À l’heure de la production de masse et de la consommation rapide, la céramique artisanale apparaît comme un contrepoint essentiel. Présente depuis des millénaires dans toutes les civilisations, elle est bien plus qu’un simple objet utilitaire ou décoratif : elle est un témoignage de notre histoire, de nos traditions et de notre rapport au monde.
Comprendre l’importance de la céramique artisanale, c’est interroger nos origines, notre manière de consommer aujourd’hui, et surtout la société que nous souhaitons construire pour demain.

La céramique artisanale, pilier de l’histoire humaine

La céramique est l’un des plus anciens savoir-faire de l’humanité. Les premières poteries apparaissent bien avant l’écriture et constituent aujourd’hui une source majeure d’informations pour l’archéologie. Grâce à elles, il est possible de retracer l’évolution des peuples, leurs échanges commerciaux, leurs pratiques alimentaires, religieuses et sociales.
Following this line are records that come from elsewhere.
Lemma large_window_bounds_witness :
  load (ptr Font.dot_font (Font.large_src 127 3 0)) 15
  = load Font.dot_font (Font.large_src 127 3 15) /\
  Font.large_src 127 3 15 = Font.large_base + 127 * 64 + (12 + 3 * 16 + 15) /\
  (3 <= 2 \/ 15 < 4 <->
     Font.large_base + 127 * 64 <= Font.large_src 127 3 15
       < Font.large_base + (127 + 1) * 64) /\
  (3 = 3 /\ 4 <= 15 <->
     Font.large_base + (127 + 1) * 64 <= Font.large_src 127 3 15
       < Font.large_base + (127 + 1) * 64 + 12) /\
  Font.large_base + 12 <= Font.large_src 127 3 15 < Font.large_base + 8192 + 12.
Proof. apply (large_window_bounds Font.dot_font 127 3 15); lia. Defined.

Lemma small_font_rotation_witness :
  Z.testbit (load (Font.RotateFont90 Font.dot_font) (0 * 8 + (7 - 0))) 0
  = Z.testbit (load Font.dot_font (0 * 8 + 0)) 0.
Proof.
  apply (proj1 (small_font_rotation Font.dot_font dot_font_size 0 ltac:(lia))); lia.
Defined.

Lemma large_font_rotation_witness :
  Z.testbit (load (Font.RotateFont90 Font.skew_font)
               (Font.large_base + 0 * 64 + (3 * 16 + (7 - 0)))) 2
  = Z.testbit (load Font.skew_font (Font.large_src 0 3 (2 * 2))) 0.
Proof.
  exact (proj1 (proj2 (proj2 (large_font_rotation Font.skew_font skew_font_size 0 3 0
                                ltac:(lia) ltac:(lia) ltac:(lia)))
                  2 ltac:(lia))).
Defined.

(** ** Facts about the driver *)

Lemma oledSetPosition_eq x y s :
  oledSetPosition x y s
  = Oled (file_i2c s) (to_int (to_int (y * 128) + x)) (ucScreen s) (ucFont s)
         (bus s ++ position_cmds x y) (mirrored s).
Proof.
  unfold oledSetPosition, oledWriteCommand, bus_write, set_offset, position_cmds.
  cbn [file_i2c iScreenOffset ucScreen ucFont bus mirrored].
  rewrite <- !app_assoc. reflexivity.
Qed.

Lemma oledWriteDataBlock_eq buf s :
  oledWriteDataBlock buf s
  = Oled (file_i2c s) (to_int (iScreenOffset s + Z.of_nat (length buf)))
         (mirror_screen (ucScreen s) (iScreenOffset s) buf) (ucFont s)
         (bus s ++ [0x40 :: buf])
         (mirrored s ++ [(iScreenOffset s, Z.of_nat (length buf))]).
Proof. reflexivity. Qed.

Lemma oled_eta s :
  Oled (file_i2c s) (iScreenOffset s) (ucScreen s) (ucFont s) (bus s) (mirrored s) = s.
Proof. destruct s. reflexivity. Qed.

(** C7: when [open] and [ioctl] succeed, [oledInit] keeps the handle, sends
    one transmission, the command introducer [0x00] followed by the 23
    opcodes in order, rotates the font once and returns 0; when either fails
    it returns -1, sends nothing and leaves the handle at 0. *)
Theorem oledInit_burst fd rc iAddr s :
  (0 <= fd -> 0 <= rc ->
     oledInit fd rc iAddr s
     = (OK, Oled fd (iScreenOffset s) (ucScreen s)
              (Font.RotateFont90 (ucFont s))
              (bus s ++ [0x00 :: [0xAE; 0xA8; 0x3F; 0xD3; 0x00; 0x40; 0xA0; 0xA1;
                                  0xC0; 0xC8; 0xDA; 0x12; 0x81; 0xFF; 0xA4; 0xA6;
                                  0xD5; 0x80; 0x8D; 0x14; 0xAF; 0x20; 0x02]])
              (mirrored s))) /\
  (fd < 0 \/ rc < 0 ->
     oledInit fd rc iAddr s
     = (FAIL, Oled 0 (iScreenOffset s) (ucScreen s) (ucFont s) (bus s) (mirrored s))) /\
  length initbuf = 24%nat.
Proof.
  unfold oledInit. split; [| split; [| reflexivity]].
  - intros Hfd Hrc.
    destruct (Z.ltb_spec fd 0); [lia |]. destruct (Z.ltb_spec rc 0); [lia |].
    reflexivity.
  - intros Hfail.
    destruct (Z.ltb_spec fd 0); [reflexivity |].
    destruct (Z.ltb_spec rc 0); [reflexivity | lia].
Qed.

Lemma oledInit_burst_witness :
  fst (oledInit 3 0 0x3c (power_on Font.dot_font)) = OK /\
  bus (snd (oledInit 3 0 0x3c (power_on Font.dot_font))) = [initbuf] /\
  oledInit 3 (-1) 0x3c (power_on Font.dot_font) = (FAIL, power_on Font.dot_font).
Proof.
  destruct (oledInit_burst 3 0 0x3c (power_on Font.dot_font)) as (Hok & _ & _).
  destruct (oledInit_burst 3 (-1) 0x3c (power_on Font.dot_font)) as (_ & Hfail & _).
  rewrite Hok by lia. rewrite Hfail by lia.
  split; [reflexivity | split; reflexivity].
Defined.

(** *** [oledFill] *)

Lemma seqZ_snoc n : 0 <= n -> seqZ 0 (n + 1) = seqZ 0 n ++ [n].
Proof.
  intros Hn. rewrite seqZ_app by lia.
  rewrite (seqZ_cons (0 + n) 1) by lia. rewrite (seqZ_nil _ (Z.pred 1)) by lia.
  reflexivity.
Qed.

Lemma memcpy_page (v w : Z) (n : Z) (rest : list Z) :
  0 <= n -> (128 <= length rest)%nat ->
  memcpy (replicate (Z.to_nat (n * 128)) v ++ rest) (n * 128) (replicate 128 w)
  = replicate (Z.to_nat (n * 128)) v ++ replicate 128 w ++ drop 128 rest.
Proof.
  intros Hn Hrest. unfold memcpy.
  generalize (Z.to_nat (n * 128)) as m. intros m.
  pose proof (list_inserts_app_r (replicate 128 w) (replicate m v) rest 0) as H.
  rewrite length_replicate, Nat.add_0_r in H. rewrite H. f_equal.
  rewrite <- (take_drop 128 rest) at 1.
  apply list_inserts_0_r.
  rewrite length_replicate, length_take. lia.
Qed.

Lemma fill_body_inv v s0 n s :
  0 <= n < 8 -> length (ucScreen s0) = 1024%nat ->
  fill_inv v s0 n s -> fill_inv v s0 (n + 1) (fill_body v n s).
Proof.
  intros Hn Hlen (Hfile & Hfont & _ & _ & Hscr & Hbus & Hmir).
  unfold fill_body. rewrite oledWriteDataBlock_eq, oledSetPosition_eq.
  cbn [file_i2c iScreenOffset ucScreen ucFont bus mirrored].
  rewrite length_replicate.
  rewrite (to_int_id (n * 128)) by (int_consts; lia).
  rewrite (to_int_id (n * 128 + 0)) by (int_consts; lia).
  rewrite to_int_id by (int_consts; lia).
  repeat split; cbn [file_i2c iScreenOffset ucScreen ucFont bus mirrored].
  - exact Hfile.
  - exact Hfont.
  - intros _. lia.
  - intros H. lia.
  - unfold mirror_screen. destruct (Z.ltb_spec (n * 128 + 0) 0) as [? | _]; [lia |].
    rewrite Hscr. replace (n * 128 + 0) with (n * 128) by lia.
    rewrite memcpy_page by (rewrite ?length_drop; lia).
    rewrite drop_drop, app_assoc, <- replicate_add. do 2 f_equal; lia.
  - rewrite Hbus, seqZ_snoc, fmap_app, concat_app by lia.
    rewrite <- !app_assoc. cbn [fmap list_fmap concat]. rewrite app_nil_r.
    reflexivity.
  - rewrite Hmir, seqZ_snoc, fmap_app by lia.
    rewrite <- !app_assoc. cbn [fmap list_fmap].
    replace (n * 128 + 0) with (n * 128) by lia. reflexivity.
Qed.

Lemma oledFill_loop v s :
  length (ucScreen s) = 1024%nat ->
  fill_inv v s 8 (for_loop 8 (fill_body v) s).
Proof.
  intros Hlen.
  cut (8 <= 8 -> fill_inv v s 8 (for_loop 8 (fill_body v) s)).
  { intros H. apply H. lia. }
  apply (for_loop_nat_ind (fun n t => n <= 8 -> fill_inv v s n t)); [| | lia].
  - intros _. unfold fill_inv.
    repeat split; cbn; rewrite ?app_nil_r; try reflexivity; lia.
  - intros n t Hn IH Hle. apply fill_body_inv; [lia | assumption | apply IH; lia].
Qed.

(** C5: on an initialised driver whose cache has its 1024 bytes, [oledFill]
    returns 0, leaves every cache byte equal to the value, and has sent, for
    each page 0..7 in turn, the three positioning commands for column 0 of
    the page and one data block of 128 copies of the value; on a driver that
    is not initialised it returns -1 and changes nothing.  So filling with
    [0xFF] and then with [0x00] leaves every cache byte [0x00]. *)
Theorem oledFill_post s v :
  length (ucScreen s) = 1024%nat -> 0 <= v < 256 ->
  (file_i2c s = 0 -> oledFill v s = (FAIL, s)) /\
  (file_i2c s <> 0 ->
     oledFill v s
     = (OK, Oled (file_i2c s) 1024 (replicate 1024 v) (ucFont s)
              (bus s ++ concat ((fun y =>
                 [[0x00; 0xb0 + y]; [0x00; 0x00]; [0x00; 0x10];
                  0x40 :: replicate 128 v]) <$> seqZ 0 8))
              (mirrored s ++ ((fun y => (y * 128, 128)) <$> seqZ 0 8))) /\
     (forall k, 0 <= k < 1024 -> load (ucScreen (snd (oledFill v s))) k = v) /\
     ucScreen (snd (oledFill 0x00 (snd (oledFill 0xFF s)))) = replicate 1024 0x00).
Proof.
  intros Hlen Hv.
  assert (Hfill : forall w t, length (ucScreen t) = 1024%nat -> 0 <= w < 256 ->
            file_i2c t <> 0 ->
            oledFill w t
            = (OK, Oled (file_i2c t) 1024 (replicate 1024 w) (ucFont t)
                     (bus t ++ concat (fill_page w <$> seqZ 0 8))
                     (mirrored t ++ ((fun y => (y * 128, 128)) <$> seqZ 0 8)))).
  { intros w t Ht Hw Hfile. unfold oledFill.
    destruct (Z.eqb_spec (file_i2c t) 0) as [? | _]; [contradiction |].
    rewrite (uchar_id w) by lia. f_equal.
    destruct (oledFill_loop w t Ht) as (H1 & H2 & H3 & _ & H5 & H6 & H7).
    fold (fill_body w).
    rewrite <- (oled_eta (for_loop 8 (fill_body w) t)).
    rewrite H1, H2, H3, H5, H6, H7 by lia.
    rewrite drop_ge by lia. rewrite app_nil_r. reflexivity. }
  split.
  - intros Hfile. unfold oledFill. rewrite Hfile. reflexivity.
  - intros Hfile. rewrite (Hfill v s) by assumption. split; [| split].
    + reflexivity.
    + intros k Hk. cbn [snd ucScreen]. unfold load.
      rewrite lookup_replicate_2 by lia. reflexivity.
    + rewrite (Hfill 255 s) by (assumption || lia). cbn [snd].
      rewrite Hfill; [reflexivity | | lia | exact Hfile].
      cbn [ucScreen]. apply length_replicate.
Qed.

Lemma oledFill_post_witness :
  ucScreen (snd (oledFill 0x00 (snd (oledFill 0xFF (set_file 3 (power_on []))))))
  = replicate 1024 0x00.
Proof.
  apply (oledFill_post (set_file 3 (power_on [])) 0xFF);
    [reflexivity | lia | discriminate].
Defined.

(** *** [oledSetPixel] *)

Lemma put_bit_at_eq u y c :
  put_bit u y c = put_bit_at u (Z.land y 7) (uchar c =? 0).
Proof. reflexivity. Qed.

Lemma put_bit_ok_all :
  forallb (fun u => forallb (fun k => put_bit_ok u k true && put_bit_ok u k false)
                      (seqZ 0 8)) (seqZ 0 256) = true.
Proof. vm_compute. reflexivity. Qed.

Lemma put_bit_ok_byte u k off :
  0 <= u < 256 -> 0 <= k < 8 -> put_bit_ok u k off = true.
Proof.
  intros Hu Hk. pose proof put_bit_ok_all as H.
  rewrite forallb_forall in H.
  specialize (H u). rewrite <- list_elem_of_In, elem_of_seqZ in H.
  specialize (H ltac:(lia)). rewrite forallb_forall in H.
  specialize (H k). rewrite <- list_elem_of_In, elem_of_seqZ in H.
  specialize (H ltac:(lia)). apply andb_prop in H. destruct off; tauto.
Qed.

Lemma land_7_range y : 0 <= Z.land y 7 < 8.
Proof.
  change 7 with (Z.ones 3). rewrite Z.land_ones by lia.
  apply Z.mod_pos_bound. reflexivity.
Qed.

Lemma put_bit_facts u y c :
  0 <= u < 256 ->
  (put_bit u y c = u <-> Z.testbit u (Z.land y 7) = negb (uchar c =? 0)) /\
  put_bit (put_bit u y c) y c = put_bit u y c /\
  Z.testbit (put_bit u y c) (Z.land y 7) = negb (uchar c =? 0).
Proof.
  intros Hu. rewrite !put_bit_at_eq.
  pose proof (put_bit_ok_byte u (Z.land y 7) (uchar c =? 0) Hu (land_7_range y)) as H.
  unfold put_bit_ok in H.
  apply andb_prop in H. destruct H as [H H3].
  apply andb_prop in H. destruct H as [H1 H2].
  apply Bool.eqb_prop in H1, H3. apply Z.eqb_eq in H2.
  split; [| split; assumption].
  rewrite <- Z.eqb_eq, H1.
  destruct (Z.testbit u (Z.land y 7)), (uchar c =? 0); cbn; intuition congruence.
Qed.

Lemma load_byte scr k :
  Forall (fun b => 0 <= b < 256) scr -> 0 <= load scr k < 256.
Proof.
  intros Hscr. unfold load. destruct (scr !! Z.to_nat k) as [b |] eqn:E; cbn.
  - exact (Forall_lookup_1 _ _ _ _ Hscr E).
  - lia.
Qed.

(** The linear cache index of an in-range pixel. *)
Lemma pixel_index x y :
  0 <= x <= 127 -> 0 <= y <= 63 ->
  to_int (to_int (Z.shiftr y 3 * 128) + x) = Z.shiftr y 3 * 128 + x /\
  0 <= Z.shiftr y 3 * 128 + x <= 1023.
Proof.
  intros Hx Hy. rewrite Z.shiftr_div_pow2 by lia. change (2 ^ 3) with 8.
  assert (0 <= y / 8 <= 7) by (Z.div_mod_to_equations; lia).
  rewrite to_int_add_l. rewrite to_int_id by (int_consts; lia). lia.
Qed.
Chaque fragment de céramique retrouvé est une archive. Il raconte un territoire, une époque, un mode de vie. Sans la céramique, une grande partie de notre compréhension des origines humaines serait tout simplement inaccessible.

Un savoir-faire artisanal transmis depuis des générations

La céramique artisanale repose sur des gestes précis, transmis lentement, souvent de maître à élève. Le travail de la terre, du feu et du temps demande patience, expérience et engagement. Ce savoir-faire ne peut être automatisé sans en perdre l’essence.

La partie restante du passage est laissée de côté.